Data records
(** What a cycle that has opened its run record leaves: outcome and world
    [r], from the world [w] in which the manager [m] was built. *)
Definition closes_run (now : Z) (w : World) (m : AIServiceManager)
    (r : outcome unit * World) : Prop :=
  exists w' log,
    aiServiceInstance w' = Some m
    /\ FetchLogs w' = (FetchLogs w ++ [log])%list
    /\ log_id log = nextId w
    /\ search_queries log = getSearchQueries (runIndex w)
    /\ started_at log = now
    /\ ((r = (Ok tt, w')
         /\ runIndex w' = S (runIndex w)
         /\ completed_at log = Some now
         /\ ((status log = completed
              /\ FetchLog_rejects complete_log = None
              /\ error log = None
              /\ (scholarships_added log <= scholarships_found log)%nat
              /\ List.length (Scholarship w')
                 = (List.length (Scholarship w) + scholarships_added log)%nat)
             \/ (status log = failed
                 /\ FetchLog_rejects fail_log = None
                 /\ (exists msg, error log = Some msg)
                 /\ scholarships_found log = 0%nat
                 /\ scholarships_added log = 0%nat)))
        \/ (exists rejection,
              FetchLog_rejects fail_log = Some rejection
              /\ r = (Throw rejection, w')
              /\ runIndex w' = runIndex w
              /\ log = opened_log now w)).

(** The [catch] block and the increment after it, entered with the run
    record still as it was opened. *)
Lemma caught_error_closes_run (now : Z) (w w2 : World) (m : AIServiceManager)
    (msg : string) :
  Forall (fun l => log_id l <> nextId w) (FetchLogs w) ->
  aiServiceInstance w2 = Some m ->
  FetchLogs w2 = (FetchLogs w ++ [opened_log now w])%list ->
  runIndex w2 = runIndex w ->
  closes_run now w m ((failFetchLog now (nextId w) msg ;;; incr_runIndex) w2).
Proof.
  intros Hfresh Hm2 Hl2 Hr2.
  unfold closes_run, failFetchLog, update_log, incr_runIndex, bind.
  destruct (FetchLog_rejects fail_log) as [rejection|] eqn:Hrej.
  - exists w2, (opened_log now w).
    split; [exact Hm2|]. split; [exact Hl2|].
    do 3 (split; [reflexivity|]).
    right. exists rejection. repeat split. exact Hr2.
  - rewrite Hl2.
    rewrite (close_last_log (FetchLogs w) (opened_log now w)) by exact Hfresh.
    eexists.
    exists {| log_id := nextId w;
              search_queries := getSearchQueries (runIndex w);
              status := failed; scholarships_found := 0;
              scholarships_added := 0; error := Some msg; started_at := now;
              completed_at := Some now |}.
    cbn -[getSearchQueries].
    split; [|split; [|split; [|split; [|split]]]]; cycle 5.
    + left. split; [reflexivity|]. cbn -[getSearchQueries].
      split; [now rewrite Hr2|]. split; [reflexivity|].
      right. repeat split. now eexists.
    + exact Hm2.
    + reflexivity.
    + reflexivity.
    + reflexivity.
    + reflexivity.
Qed.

Problem to solve
Print, exactly as written, the first line of the records above and each line after it until the line with "scholarships_found log = 0%nat", which is printed too.

Written answer
(** What a cycle that has opened its run record leaves: outcome and world
    [r], from the world [w] in which the manager [m] was built. *)
Definition closes_run (now : Z) (w : World) (m : AIServiceManager)
    (r : outcome unit * World) : Prop :=
  exists w' log,
    aiServiceInstance w' = Some m
    /\ FetchLogs w' = (FetchLogs w ++ [log])%list
    /\ log_id log = nextId w
    /\ search_queries log = getSearchQueries (runIndex w)
    /\ started_at log = now
    /\ ((r = (Ok tt, w')
         /\ runIndex w' = S (runIndex w)
         /\ completed_at log = Some now
         /\ ((status log = completed
              /\ FetchLog_rejects complete_log = None
              /\ error log = None
              /\ (scholarships_added log <= scholarships_found log)%nat
              /\ List.length (Scholarship w')
                 = (List.length (Scholarship w) + scholarships_added log)%nat)
             \/ (status log = failed
                 /\ FetchLog_rejects fail_log = None
                 /\ (exists msg, error log = Some msg)
                 /\ scholarships_found log = 0%nat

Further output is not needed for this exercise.